---------- Supplied material ----------

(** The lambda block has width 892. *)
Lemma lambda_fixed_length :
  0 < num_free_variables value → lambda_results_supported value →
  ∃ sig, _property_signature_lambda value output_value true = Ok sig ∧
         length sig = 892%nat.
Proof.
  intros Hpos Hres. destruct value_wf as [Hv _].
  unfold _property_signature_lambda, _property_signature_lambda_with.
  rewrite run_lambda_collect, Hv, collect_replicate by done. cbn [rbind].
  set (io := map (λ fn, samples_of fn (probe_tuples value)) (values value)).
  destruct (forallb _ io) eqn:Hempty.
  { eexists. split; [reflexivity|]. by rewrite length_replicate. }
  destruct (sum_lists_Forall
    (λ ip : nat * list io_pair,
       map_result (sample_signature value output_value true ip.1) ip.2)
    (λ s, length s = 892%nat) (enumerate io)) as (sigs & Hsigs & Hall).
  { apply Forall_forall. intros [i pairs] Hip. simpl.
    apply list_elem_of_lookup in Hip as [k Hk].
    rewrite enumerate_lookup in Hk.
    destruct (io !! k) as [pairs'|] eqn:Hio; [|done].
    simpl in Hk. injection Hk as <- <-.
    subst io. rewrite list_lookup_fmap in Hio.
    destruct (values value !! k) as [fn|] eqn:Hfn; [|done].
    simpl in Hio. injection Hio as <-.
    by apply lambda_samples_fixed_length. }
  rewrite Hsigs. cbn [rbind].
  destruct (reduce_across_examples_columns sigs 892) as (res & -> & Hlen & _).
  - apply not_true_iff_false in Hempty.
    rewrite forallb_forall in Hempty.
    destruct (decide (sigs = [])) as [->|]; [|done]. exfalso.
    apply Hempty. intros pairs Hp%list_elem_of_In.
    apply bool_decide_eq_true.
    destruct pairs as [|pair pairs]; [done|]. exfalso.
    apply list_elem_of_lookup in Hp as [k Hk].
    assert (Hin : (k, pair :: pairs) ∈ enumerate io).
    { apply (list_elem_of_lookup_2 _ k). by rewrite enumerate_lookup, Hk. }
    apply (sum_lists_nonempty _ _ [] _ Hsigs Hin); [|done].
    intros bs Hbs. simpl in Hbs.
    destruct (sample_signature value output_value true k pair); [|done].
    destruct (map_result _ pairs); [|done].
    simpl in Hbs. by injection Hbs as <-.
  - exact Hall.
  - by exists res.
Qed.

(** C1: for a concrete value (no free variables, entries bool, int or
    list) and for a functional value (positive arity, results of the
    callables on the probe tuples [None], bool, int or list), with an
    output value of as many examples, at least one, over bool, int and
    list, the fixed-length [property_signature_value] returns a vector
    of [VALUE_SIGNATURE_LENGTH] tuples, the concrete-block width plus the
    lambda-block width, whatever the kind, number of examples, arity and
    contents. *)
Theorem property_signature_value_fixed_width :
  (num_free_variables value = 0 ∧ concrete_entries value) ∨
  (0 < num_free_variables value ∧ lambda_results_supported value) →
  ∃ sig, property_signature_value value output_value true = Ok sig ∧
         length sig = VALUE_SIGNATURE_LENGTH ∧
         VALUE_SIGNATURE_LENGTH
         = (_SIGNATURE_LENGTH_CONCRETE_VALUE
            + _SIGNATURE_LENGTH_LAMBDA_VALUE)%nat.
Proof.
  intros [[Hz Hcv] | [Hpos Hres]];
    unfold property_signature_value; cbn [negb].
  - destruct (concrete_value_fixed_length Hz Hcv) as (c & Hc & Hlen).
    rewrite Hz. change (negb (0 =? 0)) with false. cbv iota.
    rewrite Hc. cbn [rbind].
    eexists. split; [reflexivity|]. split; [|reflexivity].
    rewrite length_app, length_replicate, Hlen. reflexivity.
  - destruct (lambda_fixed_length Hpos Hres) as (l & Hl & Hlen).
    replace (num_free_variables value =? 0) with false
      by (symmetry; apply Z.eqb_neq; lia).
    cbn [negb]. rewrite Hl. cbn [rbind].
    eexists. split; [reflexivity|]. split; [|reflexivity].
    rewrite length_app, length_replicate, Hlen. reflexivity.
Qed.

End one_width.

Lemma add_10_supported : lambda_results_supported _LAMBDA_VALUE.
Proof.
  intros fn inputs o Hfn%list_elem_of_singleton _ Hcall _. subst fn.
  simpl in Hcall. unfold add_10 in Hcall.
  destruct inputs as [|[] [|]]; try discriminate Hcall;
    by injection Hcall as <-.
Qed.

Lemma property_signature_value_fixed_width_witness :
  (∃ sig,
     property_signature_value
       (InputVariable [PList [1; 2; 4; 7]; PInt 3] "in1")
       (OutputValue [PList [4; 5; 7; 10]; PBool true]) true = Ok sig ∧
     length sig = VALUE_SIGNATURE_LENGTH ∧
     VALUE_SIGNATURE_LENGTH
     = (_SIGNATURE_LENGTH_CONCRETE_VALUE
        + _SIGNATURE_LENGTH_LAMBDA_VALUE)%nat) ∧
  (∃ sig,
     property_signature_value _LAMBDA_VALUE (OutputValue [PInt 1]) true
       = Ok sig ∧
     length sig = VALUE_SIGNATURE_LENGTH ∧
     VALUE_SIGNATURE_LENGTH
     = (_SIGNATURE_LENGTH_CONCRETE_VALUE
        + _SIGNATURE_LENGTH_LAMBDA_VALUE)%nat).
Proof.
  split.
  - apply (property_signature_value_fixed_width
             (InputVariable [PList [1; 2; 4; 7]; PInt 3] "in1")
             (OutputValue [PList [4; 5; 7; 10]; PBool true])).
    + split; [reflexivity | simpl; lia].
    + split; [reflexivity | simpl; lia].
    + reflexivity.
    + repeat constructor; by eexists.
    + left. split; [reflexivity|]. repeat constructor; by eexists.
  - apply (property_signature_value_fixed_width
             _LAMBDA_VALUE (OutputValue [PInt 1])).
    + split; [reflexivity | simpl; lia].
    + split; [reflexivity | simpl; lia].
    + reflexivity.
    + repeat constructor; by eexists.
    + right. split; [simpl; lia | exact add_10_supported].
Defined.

----------

> **What the task requires**:
Please determine how many lines of the records above contain "done", and state that number only.

> **Exercise result**:
8